Hospital systems and insurers are not the only areas of concern. The supply of medical providers is artificially and harmfully constrained by the American Medical Association’s monopolistic behavior. For years, the AMA deliberately restricted available residencies to keep the supply of doctors tight; America is still digging itself out of the physician shortage that resulted (despite the AMA’s recent change of heart on the matter), and the AMA still actively lobbies against allowing other qualified professionals like nurse practitioners and pharmacists to provide certain services. This provider shortage is exacerbated by the prevalence of noncompete agreements—a fundamentally anti-competitive mechanism—imposed on doctors by hospitals, which presents such a challenge to affordable health care access that some states have banned or severely restricted the use of noncompetes specifically for medical professionals, even if they do not ban them otherwise.

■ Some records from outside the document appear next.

(* ===== verification/StructFields.v ===== *)
(** * The fields of a struct type, and values addressed by them

    Models what the parameter codec (pkg/rest/parametercodec/structfields.go) and the
    form codec (pkg/rest/urlencoded/structfields.go) share: the walk over a struct type
    and its embedded structs that lists the fields to encode (typeFields), and access
    to the value of such a field through embedded structs and pointers (getSubv).  The
    two packages differ in how a field's tags are read, which is an argument here.

    reflect's types and values are trees: a struct type is known by its name, a pointer
    holds its target.  A value of any other type is a leaf. *)

From S2P Require Import Prelude GoStrings.

Local Open Scope go_scope.

(** ** Types and values *)

Inductive rtype :=
  | TBase (kind : string)
  | TStruct (name : string)
  | TPtr (elem : rtype).

#[global] Instance rtype_eq_dec : EqDecision rtype.
Proof. solve_decision. Defined.

(** reflect.StructField, its tag as key/value pairs. *)
Record StructField := {
  sf_Name : string;
  sf_Exported : bool;
  sf_Anonymous : bool;
  sf_Type : rtype;
  sf_Tag : list (string * string);
}.

Definition Tag_Get (sf : StructField) (key : string) : string :=
  default "" (snd <$> list_find (λ kv : string * string, kv.1 = key) (sf_Tag sf) ≫= λ kv, Some kv.2).

Inductive rvalue (Leaf : Type) :=
  | VLeaf (l : Leaf)
  | VStruct (fs : list (rvalue Leaf))
  | VPtr (target : option (rvalue Leaf)).
Arguments VLeaf {Leaf} _.
Arguments VStruct {Leaf} _.
Arguments VPtr {Leaf} _.

(** *** Tags *)

Definition parseTag (tag : string) : string * string :=
  match SplitN tag ","%char 2 with
  | [name; opts] => (name, opts)
  | _ => (tag, "")
  end.

(** The loop over the comma-separated options ends when nothing is left of the string. *)
Fixpoint contains_part (parts : list string) (optionName : string) : bool :=
  match parts with
  | [] => false
  | [s] => if s == "" then false else s == optionName
  | s :: next => if s == optionName then true else contains_part next optionName
  end.

Definition tagOptions_Contains (o : string) (optionName : string) : bool :=
  if slen o =? 0 then false else contains_part (Split o ","%char) optionName.

(** fieldProps of both packages; the form codec has no ParamType. *)
Record fieldProps {Float : Type} := {
  p_Key : string;
  p_ParamType : string;
  p_Skip : bool;
  p_Hidden : bool;
  p_Required : bool;
  p_Name : string;
  p_Format : string;
  p_Description : string;
  p_Enum : list string;
  p_Maximum : option Float;
  p_Minimum : option Float;
  p_Default : string;
}.
Arguments fieldProps : clear implicits.

(** What getFieldProps returns for an embedded field. *)
Definition no_props {Float} : fieldProps Float := {|
  p_Key := ""; p_ParamType := ""; p_Skip := false; p_Hidden := false; p_Required := false; p_Name := ""; p_Format := "";
  p_Description := ""; p_Enum := []; p_Maximum := None; p_Minimum := None; p_Default := "" |}.

Record field {Float : Type} := {
  fd_props : fieldProps Float;
  fd_Type : rtype;
  fd_index : list nat;
}.
Arguments field : clear implicits.

(** Follow a pointer. *)
Definition deref (t : rtype) : rtype := match t with TPtr e => e | _ => t end.
Definition is_struct (t : rtype) : bool := match t with TStruct _ => true | _ => false end.

(** ** typeFields *)

Section walk.
Context {Float : Type}.
(** The struct types of the program by name, and how tags are read. *)
Context (types : gmap string (list StructField)) (getFieldProps : StructField → outcome (fieldProps Float)).

(** A struct to explore: where it was found, and its name. *)
Abbreviation pending := (list nat * string)%type.
(** Fields found, structs for the next level, and how often each was queued. *)
Abbreviation scan_state := (list (field Float) * list pending * gmap string nat)%type.

(** Unexported fields are ignored, unless they are embedded structs. *)
Definition ignored (sf : StructField) : bool :=
  if sf_Anonymous sf then negb (sf_Exported sf) && negb (is_struct (deref (sf_Type sf))) else negb (sf_Exported sf).

(** The scan of one struct; [dup] when it was queued more than once on this level. *)
Fixpoint scan (dup : bool) (findex : list nat) (i : nat) (sfs : list StructField) (st : scan_state) : outcome scan_state :=
  match sfs with
  | [] => Ret st
  | sf :: rest =>
      if ignored sf then scan dup findex (S i) rest st
      else
        props ← getFieldProps sf;
        if p_Skip props then scan dup findex (S i) rest st
        else
          let '(fields, next, nextCount) := st in
          let index := findex ++ [i] in
          let ft := deref (sf_Type sf) in
          let record :=
            let fd := {| fd_props := props; fd_Type := ft; fd_index := index |} in
            (fields ++ fd :: (if dup then [fd] else []), next, nextCount) in
          let st :=
            if (p_Name props != "") || negb (sf_Anonymous sf) then record
            else match ft with
                 | TStruct n =>
                     let c := S (default 0 (nextCount !! n)) in
                     (fields, (if c =? 1 then next ++ [(index, n)] else next), <[n := c]> nextCount)
                 | _ => record
                 end in
          scan dup findex (S i) rest st
  end.

(** One level. *)
Fixpoint level (count : gmap string nat) (current : list pending) (visited : gset string) (st : scan_state)
    : outcome (gset string * scan_state) :=
  match current with
  | [] => Ret (visited, st)
  | (findex, n) :: rest =>
      if bool_decide (n ∈ visited) then level count rest visited st
      else
        st ← scan (1 <? default 0 (count !! n)) findex 0 (default [] (types !! n)) st;
        level count rest ({[n]} ∪ visited) st
  end.

(** The levels, at most [fuel] of them; [None] when that is not enough. *)
Fixpoint levels (fuel : nat) (next : list pending) (nextCount : gmap string nat) (visited : gset string)
    (fields : list (field Float)) : option (outcome (list (field Float))) :=
  match next with
  | [] => Some (Ret fields)
  | _ =>
      match fuel with
      | O => None
      | S fuel =>
          match level nextCount next visited (fields, [], ∅) with
          | Panic msg => Some (Panic msg)
          | Ret (visited, (fields, next, nextCount)) => levels fuel next nextCount visited fields
          end
      end
  end.

(** nameIndex: duplicate keys panic. *)
Fixpoint index_names (fields : list (field Float)) (i : nat) (nameIndex : gmap string nat) : outcome (gmap string nat) :=
  match fields with
  | [] => Ret nameIndex
  | f :: rest =>
      match nameIndex !! p_Key (fd_props f) with
      | Some _ => Panic ("duplicate field " +:+ p_Key (fd_props f))
      | None => index_names rest (S i) (<[p_Key (fd_props f) := i]> nameIndex)
      end
  end.

Record structFields := { sfs_list : list (field Float); sfs_nameIndex : gmap string nat }.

Many discrete specialties and sectors are also concentrated, with harmful consequences. Dialysis is a stark example. Over 80% of the U.S. dialysis market is controlled by just two companies who, per one study, “use their excessive market power to maintain a stronghold on delivery of dialysis, forcing private insurers to pay nearly 4 times the Medicare rate for dialysis services and reaping billions of dollars from a health care system already stretched to its limits.”
And looming over the entire question of health care concentration is the specter of private equity, whose rapacious “appetite for hospitals may put patients at risk,” as one Harvard School of Public Health headline put it. A 2025 bipartisan Senate investigation concluded that “private equity’s ownership of hospitals earned investors millions, while patients suffered and hospitals experienced health and safety violations, understaffing, reduced quality of patient care and closures.” Nor is it just hospitals in the crosshairs. Physician groups, mental and behavioral health providers, nursing home providers: private equity cometh for them all.
Only policy intervention can address these perversions of the American health care system, which result from leaving the market to its own devices rather than governing it appropriately. The status quo has delivered health care “markets” that are neither free nor conducive to the provision of affordable, accessible, quality health care to the American public.
There is an essential contradiction underneath the thin GOP health care rhetoric. If by “competition in health care” Republicans mean “let the market do whatever it wants,” markets will run toward maladaptive concentration and a distinct lack of genuine, productive competition. If by “competition” they instead mean, well, competition, then they need to embrace the reality that active market structuring will be required for real competition to have hope of ameliorating what ails American health care. As in any market, protection against concentration and its attendant consequences requires the presence of good policy, not the absence of policy. Free markets (as in real competition in health care) or “free” markets (as in private forces run amok): choose one.